Los escritos del físico norteamericano Henry Augustus Rowland (1848-1901), se reunieron después de su muerte en la colección «Collected physical papers» al cuidado de un comité del que era secretario Joseph S. Ames. La actividad de este eminente físico fue reflejándose en las revistas científicas, entre ellas: «Amer. Acad. Proc.» (1880-1881), «Amer. Assoc. Proc.» (1883), «Franklin Inst. J.» (1872), «Phil. Mag.» (1873, 74, 75, 79, 81, 82, 83, 84, 87, 88, 89, 92, 98), «Amer. J. Math.» (1878, 80, 84, 89), «Berlin, Ak. Monatsber.» (1876), «Silliman, Amer. J.» (1875, 78, 79, 80, 96, 99), «Atti Ist. Veneto» (1880, 82).

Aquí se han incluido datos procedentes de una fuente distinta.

(* ===== verification/LoweringFacts.v ===== *)
(** * Facts on the lowering of the syntax tree

    The syntax trees that the parser makes ([wf_ast]), the shape of the types
    after lowering, the variables that a pattern binds, and the pieces of a field. *)
From S2P Require Import Prelude IndexMap Values AstInd Records Make Ast Pattern TypeContracts TypeContractsTheorems Merge MergeTheorems Lowering.

(** ** The shape of types

    The type of the evaluator that a syntactic type is lowered to, but for the
    values of the contracts embedded in it. *)
Fixpoint erase (t : Type_) : Typ :=
  match t with
  | ATyDyn => TyDyn | ATyNumber => TyNumber | ATyBool => TyBool | ATyString => TyString
  | ATySymbol => TySymbol | ATyForeignId => TyForeignId
  | ATyContract _ => TyContract VNull
  | ATyArrow s t => TyArrow (erase s) (erase t)
  | ATyVar id => TyVar id
  | ATyForall v k t => TyForall v k (erase t)
  | ATyEnum e => TyEnum (erase_erows e)
  | ATyRecord r => TyRecord (erase_rrows r)
  | ATyDict t f => TyDict (erase t) f
  | ATyArray t => TyArray (erase t)
  | ATyWildcard n => TyWildcard n
  end
with erase_rrows (r : AstRecordRows) : RecordRows :=
  match r with
  | ARREmpty => RREmpty
  | ARRExtend id t r => RRExtend id (erase t) (erase_rrows r)
  | ARRTailVar id => RRTailVar id
  | ARRTailDyn => RRTailDyn
  end
with erase_erows (e : AstEnumRows) : EnumRows :=
  match e with
  | AEREmpty => EREmpty
  | AERExtend id t e =>
      ERExtend id (match t with Some t => Some (erase t) | None => None end) (erase_erows e)
  | AERTailVar id => ERTailVar id
  end.

Fixpoint shape (t : Typ) : Typ :=
  match t with
  | TyContract _ => TyContract VNull
  | TyArrow s t => TyArrow (shape s) (shape t)
  | TyForall v k t => TyForall v k (shape t)
  | TyEnum e => TyEnum (shape_erows e)
  | TyRecord r => TyRecord (shape_rrows r)
  | TyDict t f => TyDict (shape t) f
  | TyArray t => TyArray (shape t)
  | t => t
  end
with shape_rrows (r : RecordRows) : RecordRows :=
  match r with RRExtend id t r => RRExtend id (shape t) (shape_rrows r) | r => r end
with shape_erows (e : EnumRows) : EnumRows :=
  match e with
  | ERExtend id t e =>
      ERExtend id (match t with Some t => Some (shape t) | None => None end) (shape_erows e)
  | e => e
  end.

Lemma shape_facts :
  (∀ t, ftv (shape t) = ftv t ∧ foralls (shape t) = foralls t ∧ no_symbol (shape t) = no_symbol t)
  ∧ (∀ r, ftv_rrows (shape_rrows r) = ftv_rrows r ∧ foralls_rrows (shape_rrows r) = foralls_rrows r
          ∧ no_symbol_rrows (shape_rrows r) = no_symbol_rrows r)
  ∧ (∀ e, ftv_erows (shape_erows e) = ftv_erows e ∧ foralls_erows (shape_erows e) = foralls_erows e
          ∧ no_symbol_erows (shape_erows e) = no_symbol_erows e).
Proof.
  apply typ_mutind; simpl; try done; intros; destruct_and?; split_and!; try congruence; done.
Qed.

(** ** Well-formed syntax trees

    An operator has its operands, a path has an element, a type has a contract
    ([Symbol] has none, and the sealing keys of its quantifiers are 32-bit), and
    the contracts that annotate the fields of a pattern have no free type
    variable. *)
Definition operands (op : TermPrimOp) : nat :=
  match op with TUnary _ => 1 | TBinary _ => 2 | TNAry _ => 0 end.

Definition has_contract (t : Typ) : bool := no_symbol t && bool_decide (foralls t < 2 ^ 31)%Z.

Sus trabajos versan sobre el calor, la electricidad, el magnetismo, las medidas eléctricas y la espectroscopia. En sus importantes investigaciones para la determinación del equivalente mecánico del calor («Amer. Acad. Proc.», 1879, 1880) corrigió los valores calculados por Joule, y valiéndose de un procedimiento experimental suyo pudo comprobar que el valor del equivalente depende de la capacidad calorífica del agua, y dio para los diversos grados valores del equivalente, aceptados todavía entre los más exactos que se han calculado hasta el presente. En las medidas eléctricas fue el primero que se valió del método de Kirchhoff, en el que se utiliza la inducción electrodinámica para la determinación absoluta de las resistencias («Amer. S. of. Se.», 1878); y después, también según la misma determinación, experimentó con el método de Lorenz mediante la inducción en un disco metálico en rotación («Elektrotechn. Zeitsch.», 1885).

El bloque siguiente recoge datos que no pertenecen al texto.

Lemma def_is_back d :
  def_all ast_back meta_back d →
  (let 'mkFieldDef path m v := d in
     bool_decide (length path = 1)
     && forallb (λ e, match e with PathIdent _ => true | PathExpr e => core e && no_static_str e end) path
     && core_metadata m && match v with Some v => core v | None => true end) = true →
  returns (let 'mkFieldDef path m value := d in
             lower_path
               (map (λ e, (try_as_ident e,
                           match e with
                           | PathIdent id => mret (FieldIdent id)
                           | PathExpr e => v ← lower_ast u e; mret (FieldExpr v)
                           end)) path)
               (match value with Some a => Some (lower_ast u a) | None => None end)
               (lower_metadata u m)) (def_back d).
Proof.
  destruct d as [path m v]. intros (Hp & Hm & Hv). rewrite !andb_true_iff, bool_decide_eq_true.
  intros [[[Hlen Hcp] Hcm] Hcv]. destruct path as [|e [|? ?]]; try done. clear Hlen.
  apply Forall_cons in Hp as [He _]. cbn [forallb] in Hcp. rewrite andb_true_r in Hcp.
  unfold lower_path. cbn [map last].
  eapply (fresh_returns_bind _ _ (λ _, True)); [by eapply returns_lift|]. intros inner _.
  apply (fresh_returns_bind _ _ (λ v', raise_opt raise_value v' = Done v)).
  { destruct v as [v|]; [|by apply returns_ret]. eapply fresh_returns_bind; [by apply Hv|].
    intros v' [Hv' _]. apply returns_ret. simpl. by rewrite Hv'. }
  intros v' Hv'. eapply fresh_returns_bind; [by apply Hm|]. intros m' [_ Hm'].
  cbn [foldrM_fresh].
  eapply (fresh_returns_bind _ _ (λ f, field_back m v f)).
  { apply returns_ret. intros path. by apply Hm'. }
  intros f Hf. cbn [snd]. destruct e as [id|e].
  - by apply returns_ret.
  - apply andb_true_iff in Hcp as [Hce Hns].
    eapply (fresh_returns_bind _ _ (λ name, ∃ e', name = FieldExpr e' ∧ raise_value e' = Done e ∧ term_static_str e' = None)).
    + eapply fresh_returns_bind; [by apply He|]. intros e' (He' & _ & _ & Hs). apply returns_ret.
      exists e'. split_and!; auto.
    + intros name (e' & -> & He' & Hs). apply returns_ret. split; [done|]. simpl. by exists e, e'.
Qed.

Lemma array_back l : Forall ast_back l → ast_back (NArray l).
Proof.
  intros Hl Hc. cbn [core] in Hc. unfold la. cbn [lower_ast].
  eapply (plain_back _ (λ vs, mapM raise_value vs = Done l)); [done..| |].
  - apply mapM_back_self. by apply asts_back.
  - intros vs Hvs. split_and!; [|done..]. unfold closurize_term, mk_array.
    destruct vs as [|v vs]; [by injection Hvs as <-|]. cbn [raise_value raise_term]. by rewrite Hvs.
Qed.

Lemma annotated_back an a : annot_back an → ast_back a → ast_back (NAnnotated an a).
Proof.
  intros Han Ha Hc. cbn [core] in Hc. apply andb_true_iff in Hc as [Hcan Hca].
  unfold la. cbn [lower_ast]. eapply fresh_returns_bind; [by apply Han|]. intros an' Han'.
  eapply (plain_back _ (lowered a)); [done|done|by apply Ha|]. intros v [Hv _].
  split_and!; [|done..]. cbn [raise_value raise_term]. rewrite Han'. simpl. by rewrite Hv.
Qed.

Lemma type_value_back t : type_back t → ast_back (NType t).
Proof.
  intros Ht Hc. cbn [core] in Hc. apply andb_true_iff in Hc as [Hhc Hct].
  unfold la. cbn [lower_ast]. eapply fresh_returns_bind; [by apply Ht|]. intros t' [Hr Hs].
  unfold lower_type_value. eapply (plain_back _ (λ _, True)); [done|done| |].
  - eapply total_of, returns_type_contract. destruct (proj1 shape_facts t') as (_ & Hf & Hsym).
    unfold has_contract in *. by rewrite <-Hf, <-Hsym, Hs.
  - intros r _. split_and!; [|done..]. cbn [raise_value]. by rewrite Hr.
Qed.
(** [RecordHasField] and [RecordFieldIsDefined]: [p] is the test on the field. *)
Definition op_record_field_test (op : BinaryOp) (p : Field → bool) (v1 v2 : NickelValue)
    : VM Closure :=
  id ← arg_as op as_string "String" 1 v1;
  c ← arg_as op as_record "Record" 2 v2;
  mret (to_closure (VBool
    match im_get (container_fields c) (ident id) with Some field => p field | None => false end)).

Definition has_field_test (op_kind : RecordOpKind) (field : Field) : bool :=
  match op_kind with ConsiderAllFields => true | IgnoreEmptyOpt => negb (is_empty_optional field) end.

Definition is_defined_test (op_kind : RecordOpKind) (field : Field) : bool :=
  match value field with Some _ => has_field_test op_kind field | None => false end.

Definition container_attrs (c : Container RecordData) : RecordAttrs :=
  default attrs_default (attrs <$> container_opt c).

Definition container_tail (c : Container RecordData) : option SealedTail :=
  container_opt c ≫= sealed_tail.

Definition op_record_split_pair (v1 v2 : NickelValue) : VM Closure :=
  c1 ← arg_as RecordSplitPair as_record "Record" 1 v1;
  c2 ← arg_as RecordSplitPair as_record "Record" 2 v2;
  let s := split_ref (container_fields c1) (container_fields c2) in
  let left_only := record_posless (mkRecordData (left s) (container_attrs c1) (container_tail c1)) in
  let right_only := record_posless (mkRecordData (right s) (container_attrs c2) (container_tail c2)) in
  let center1 := im_extend [] (map (λ p : Ident * (Field * Field), (p.1, p.2.1)) (center s)) in
  let center2 := im_extend [] (map (λ p : Ident * (Field * Field), (p.1, p.2.2)) (center s)) in
  mret (to_closure (closurize_container (mk_record (mkRecordData
    (im_extend []
       [ (ident "left_only", field_from_value left_only);
         (ident "left_center",
          field_from_value (record_posless (mkRecordData center1 attrs_default None)));
         (ident "right_center",
          field_from_value (record_posless (mkRecordData center2 attrs_default None)));
         (ident "right_only", field_from_value right_only) ])
    attrs_default None)))).

Definition op_record_disjoint_merge (v1 : NickelValue) (env1 : Environment) (v2 : NickelValue)
    (env2 : Environment) : VM Closure :=
  c1 ← arg_as RecordDisjointMerge as_record "Record" 1 v1;
  c2 ← arg_as RecordDisjointMerge as_record "Record" 2 v2;
  match c1, c2 with
  | Alloc r1, Alloc r2 =>
      match sealed_tail r1, sealed_tail r2 with
      | Some tail1, Some _ => throw_tail TailMerge (tail_label tail1)
      | tail1, tail2 =>
          mret (to_closure (mk_record (mkRecordData
            (im_extend (im_extend [] (fields r1)) (fields r2))
            (attrs_combine (attrs r1) (attrs r2)) (or_else tail1 tail2))))
      end
  | Empty, _ => mret (mkClosure v2 env2)
  | _, Empty => mret (mkClosure v1 env1)
  end.

(** ** Arrays *)

Definition same_contracts (h : Heap) (d1 d2 : ArrayData) (env1 env2 : Environment) : bool :=
  (length (array_pending_contracts d1) =? length (array_pending_contracts d2))
  && forallb (λ p : RuntimeContract * RuntimeContract,
       negb (can_have_poly_ctrs p.1) && contract_eq h (contract p.1) env1 (contract p.2) env2)
     (zip (array_pending_contracts d1) (array_pending_contracts d2)).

Sus experimentos para determinar la susceptibilidad y permeabilidad magnéticas en los que recurrió al método balístico («Phil. Mag.», 1873, 74), le llevó a considerar el cuarzo y el espato de Islandia como desprovistos de carga residual («Phil. Mag.», 1881). Por medio de un condensador esférico, midiendo el potencial con un electrómetro absoluto de Thomson, determinó la magnitud v (velocidad de la luz), relación entre una cantidad de electricidad, en unidades^ electrostáticas y en unidades electromagnéticas, problema que en aquellos tiempos era de gran actualidad para comprobar la teoría de Maxwell («Phil. Mag.», 1889). Rowland fue el primero que, por medio de la rotación de un disco metálico, consiguió revelar la acción magnética de una carga eléctrica en movimiento, resolviendo experimentalmente el problema de la corriente de convección («Pogg. Aun.», 1876).

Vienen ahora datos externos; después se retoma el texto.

(* ===== verification/Machine.v ===== *)
(** * The abstract machine ([core/src/eval/mod.rs])

    [step] is one turn of the loop of [eval_closure_impl]: it takes the current
    closure, the store and the stack to the next closure, to the final one, or to
    an error. [eval_closure] iterates it, with fuel as programs may not
    terminate. On top of it are the entry points of [VirtualMachine]. *)
From stdpp Require Import pretty sorting.
From Stdlib Require Import QArith.Qcanon.
From S2P Require Import Prelude IndexMap Values Records Make Ast Pattern TypeContracts LazyCache Closurize Merge EvalStack VM Op1 Subst Op2 EvalOps.

Section contracts.
Context `{Externals, IndexMapOps Ident}.

(** [From<UnboundTypeVariableError>] *)
Definition of_unbound {A} (m : Fresh (result A Ident)) : VM A :=
  r ← in_fresh m;
  match r with Ok a => mret a | Err id => throw (UnboundIdentifier id) end.

(** [TypeAnnotation::pending_contracts] *)
Definition annot_pending_contracts (a : TypeAnnotation) : VM (list RuntimeContract) :=
  of_unbound (pending_from_types (annot_contracts a)).

(** [gen_pending_contracts::with_pending_contracts] *)
Definition with_pending_contracts (f : Field) : VM Field := of_unbound (field_with_pending f).

End contracts.

(** [update_at_indices]: the frames on the top of the stack are popped, and their
    thunks updated. *)
Fixpoint update_frames (c : Closure) (l : list Item) : M (list Item) :=
  match l with
  | UpdateIndexItem idx :: l' => _ ← update c idx; update_frames c l'
  | _ => mret l
  end.

Definition update_at_indices (c : Closure) : VM unit :=
  l ← get_stack; l' ← in_cache (update_frames c l); set_stack l'.

Section machine.
Context `{Externals, IndexMapOps Ident}.
Context (contract_eq : Heap → NickelValue → Environment → NickelValue → Environment → bool).
Context (type_eq_noenv : Heap → Typ → Typ → bool).
Context (subst_fuel : nat) (initial_env : Environment).

(** [continue_op] *)
Definition continue_op (closure : Closure) : VM Closure :=
  l ← get_stack;
  match l with
  | Op1ContItem op _ :: l' => _ ← set_stack l'; eval_op1 op closure
  | Op2FirstContItem op app_info arg2 :: l' =>
      _ ← set_stack (Op2SecondContItem op app_info closure :: l'); mret arg2
  | Op2SecondContItem op _ arg1_evaled :: l' =>
      _ ← set_stack l';
      eval_op2 contract_eq type_eq_noenv subst_fuel initial_env op arg1_evaled closure
  | OpNContItem op app_info evaluated pending :: l' =>
      let evaluated := evaluated ++ [closure] in
      match last pending with
      | Some next =>
          _ ← set_stack (OpNContItem op app_info evaluated (removelast pending) :: l'); mret next
      | None => _ ← set_stack l'; eval_opn contract_eq type_eq_noenv op evaluated
      end
  | _ => vm_panic
  end.

(** [enter_cache_index]: a thunk to evaluate leaves its update frame on the
    stack. The completion of a missing field error with the position of the
    access does not show here. *)
Definition enter_cache_index (idx : CacheIndex) : VM Closure :=
  r ← in_cache (get_update_index idx);
  _ ← match r with
      | Ok (Some idx_upd) => push_item (UpdateIndexItem idx_upd)
      | Ok None => mret ()
      | Err () => throw InfiniteRecursion
      end;
  in_cache (get idx).

(** ** The arms of the loop *)

Definition step_let (bindings : list (Ident * NickelValue)) (body : NickelValue) (attrs : LetAttrs)
    (init_env : Environment) : VM Closure :=
  indices ← mapM (λ p : Ident * NickelValue,
      idx ← in_cache (add (mkClosure p.2 init_env) (binding_type attrs)); mret (p.1, idx)) bindings;
  let env := env_extend init_env indices in
  _ ← (if rec attrs then
         in_cache (iterM (λ idx, patch idx (λ cl, mkClosure (clos_value cl) env)) indices.*2)
       else mret ());
  mret (mkClosure body env).

Definition step_opn (op : NAryOp) (args : list NickelValue) (env : Environment) : VM Closure :=
  match args with
  | [] => throw (NotEnoughArgs (arity op) (opn_name op))
  | fst_arg :: rest =>
      _ ← push_item (OpNContItem op no_app_info [] (map (λ v, mkClosure v env) (rev rest)));
      mret (mkClosure fst_arg env)
  end.

(** The chunks of a string are stored in reverse. *)
Definition step_str_chunks (chunks : list StrChunk) (env : Environment) : VM Closure :=
  match last chunks with
  | None => mret (to_closure (VString ""))
  | Some chunk =>
      let '(arg, indent) :=
        match chunk with ChunkLiteral s => (VString s, 0) | ChunkExpr e indent => (e, indent) end in
      i ← indent_u32 indent;
      _ ← push_all (map StrChunkItem (removelast chunks));
      _ ← push_item (StrAccItem "" env i);
      mret (mkClosure (op1 ChunksConcat arg) env)
  end.

Definition step_closurize (v : NickelValue) (env : Environment) : VM Closure :=
  v' ←
    match v with
    | VArray Empty | VRecord Empty => mret v
    | VArray (Alloc d) =>
        a ← mapM (λ t, vm_closurize t env) (array d);
        pending ← in_cache (closurize_contracts (array_pending_contracts d) env Normal);
        mret (mk_array a pending)
    | VRecord (Alloc r) => r' ← in_cache (closurize_record r env Normal); mret (mk_record r')
    | VEnumVariant tag arg =>
        arg' ← in_cache (option_mapM (λ a, closurize a env) arg); mret (VEnumVariant tag arg')
    | _ => vm_panic
    end;
  mret (to_closure v').

(** An [include] expression as a field. *)
Definition include_field (env : Environment) (incl : Ident * FieldMetadata) : VM (Ident * Field) :=
  idx ← of_result (get_var incl.1 initial_env env);
  f ← with_pending_contracts (mkField (Some (VThunk idx)) (to_shared incl.2) []);
  mret (incl.1, f).

(** A dynamic field, as an insertion in what is built so far. *)
Definition insert_dyn_field (renv : list (Ident * CacheIndex)) (acc : NickelValue)
    (p : NickelValue * Field) : VM NickelValue :=
  let (name_as_term, field) := p in
  _ ← in_cache (patch_field field renv);
  let extend := op2 (RecordInsert (metadata field) (pending_contracts field)
                       (extension_kind field) ConsiderAllFields) name_as_term acc in
  mret (match value field with Some v => app extend v | None => extend end).

Fixpoint foldM {A B} (f : B → A → VM B) (b : B) (l : list A) : VM B :=
  match l with [] => mret b | a :: l' => b' ← f b a; foldM f b' l' end.

Definition step_rec_record (data : RecRecordData) (env : Environment) : VM Closure :=
  '(static_part, dyns) ←
    (if negb (closurized data) then
       included ← mapM (include_field env) (includes data);
       let r := record data in
       in_cache (closurize_rec_record
         (mkRecordData (im_extend (fields r) included) (attrs r) (sealed_tail r))
         (dyn_fields data) (rec_deps data) env)
     else
       _ ← in_cache (assertM (bool_decide (length (includes data) = 0)));
       mret (record data, dyn_fields data));
  renv ← in_cache (rec_env (fields static_part));
  _ ← in_cache (iterM (λ f, patch_field f renv) (values (fields static_part)));
  extended ← foldM (insert_dyn_field renv) (mk_record static_part) dyns;
  mret (to_closure extended).

Definition step_annotated (annot : TypeAnnotation) (inner : NickelValue) (env : Environment)
    : VM Closure :=
  static_contract ←
    match annot_typ annot with
    | Some l => r ← in_fresh (contract_from type_contract_static l); mret (Some r)
    | None => mret None
    end;
  contracts ← annot_pending_contracts annot;
  with_static ←
    match static_contract with
    | Some r => c ← of_unbound (mret r); mret (contract_apply c inner)
    | None => mret inner
    end;
  mret (mkClosure (apply_all with_static contracts) env).

(** A weak head normal form: update, continue, fail or stop. *)
Definition step_whnf (evaluated : Closure) : VM (Closure + Closure) :=
  l ← get_stack;
  if items_is_top is_idx l then _ ← update_at_indices evaluated; mret (inl evaluated)
  else if items_is_top is_cont l then c ← continue_op evaluated; mret (inl c)
  else
    o ← vm_pop_arg;
    match o with
    | Some arg => throw (NotAFunc (clos_value evaluated) (clos_value arg))
    | None => mret (inr evaluated)
    end.

Definition step_sealed (closure : Closure) (inner : NickelValue) (lbl : Label) : VM Closure :=
  _ ← update_at_indices closure;
  l ← get_stack;
  match items_peek_sealed_cont (C := Heap) l with
  | SealedUnseal => continue_op closure
  | SealedSeq => mret (mkClosure inner (clos_env closure))
  | SealedOther => throw_blame lbl
  end.

(** The next closure, or the result. *)
Definition step (closure : Closure) : VM (Closure + Closure) :=
  let env := clos_env closure in
  let go (m : VM Closure) : VM (Closure + Closure) := c ← m; mret (inl c) in
  match clos_value closure with
  | VThunk t => go (enter_cache_index t)
  | VTerm (TSealed _ inner lbl) => go (step_sealed closure inner lbl)
  | VTerm (TVar id) =>
      go (idx ← of_result (get_var id initial_env env); enter_cache_index idx)
  | VTerm (TApp head arg) =>
      go (_ ← push_item (ArgItem (mkClosure arg env)); mret (mkClosure head env))
  | VTerm (TLet bindings body attrs) => go (step_let bindings body attrs env)
  | VTerm (TOp1 op arg) =>
      go (_ ← push_item (Op1ContItem op no_app_info); mret (mkClosure arg env))
  | VTerm (TOp2 op arg1 arg2) =>
      go (_ ← push_item (Op2FirstContItem op no_app_info (mkClosure arg2 env));
          mret (mkClosure arg1 env))
  | VTerm (TOpN op args) => go (step_opn op args env)
  | VTerm (TStrChunks chunks) => go (step_str_chunks chunks env)
  | VTerm (TClosurize v) => go (step_closurize v env)
  | VTerm (TRecRecord data) => go (step_rec_record data env)
  | VTerm (TResolvedImport id) =>
      match import_get id with
      | Some v => mret (inl (to_closure v))
      | None => throw (InternalError ("Resolved import not found (" +:+ show_file id +:+ ")"))
      end
  | VTerm (TImport (ImportPath path _)) =>
      throw (InternalError ("Unresolved import (" +:+ path +:+ ")"))
  | VTerm (TImport (ImportPackage id)) =>
      throw (InternalError ("Unresolved package import (" +:+ label id +:+ ")"))
  | VTerm (TParseError e) => throw (ParseErrorKind e)
  | VTerm (TRuntimeError e) => throw e
  | VTerm (TAnnotated annot inner) => go (step_annotated annot inner env)
  | VTerm (TFun arg body) =>
      l ← get_stack;
      if items_is_top is_idx l || items_is_top is_cont l then step_whnf closure
      else
        o ← vm_pop_arg_as_idx;
        match o with
        | Some idx => mret (inl (mkClosure body (<[arg := idx]> env)))
        | None => mret (inr closure)
        end
  | _ => step_whnf closure
  end.

(** [eval_closure] *)
Fixpoint eval_closure (fuel : nat) (closure : Closure) : VM Closure :=
  match fuel with
  | 0 => λ _, OutOfFuel
  | S fuel' =>
      r ← step closure;
      match r with inl next => eval_closure fuel' next | inr result => mret result end
  end.

End machine.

En 1883 Rowland tuvo la ingeniosa idea de substituir, en las observaciones espectroscopias, los retículos planos de difracción por los retículos cóncavos, con el importantísimo resultado de eliminar las partes ópticas de cristal que absorben las radiaciones infrarrojas y ultravioletas. En sus últimas mediciones (1893) alcanzó una precisión de una milésima de unidad Angstróm; para este objeto consiguió construir máquinas de dividir de una precisión insuperada («Phil. Mag.», 1882, 93; «Sill. Journ», 1883; «Astronomy and Astrophysic», 1893). Por este procedimiento consiguió publicar (Baltimore, 1888) unas tablas de longitud de onda del espectro solar normal, las cuales, durante muchos años, sirvieron de referencia a los investigadores de la espectroscopia («Sill. Journ.», 1887, 88; «Phil. Mag.», 1887, 89, 93; «Astronomy and Astrophys.», 1890-1895, en particular 1893; «Astrophys. Journ.», 1895- 1897). Todos los trabajos de este investigador ofrecen una gran pulcritud y perfección de método, y son un modelo de práctica experimental.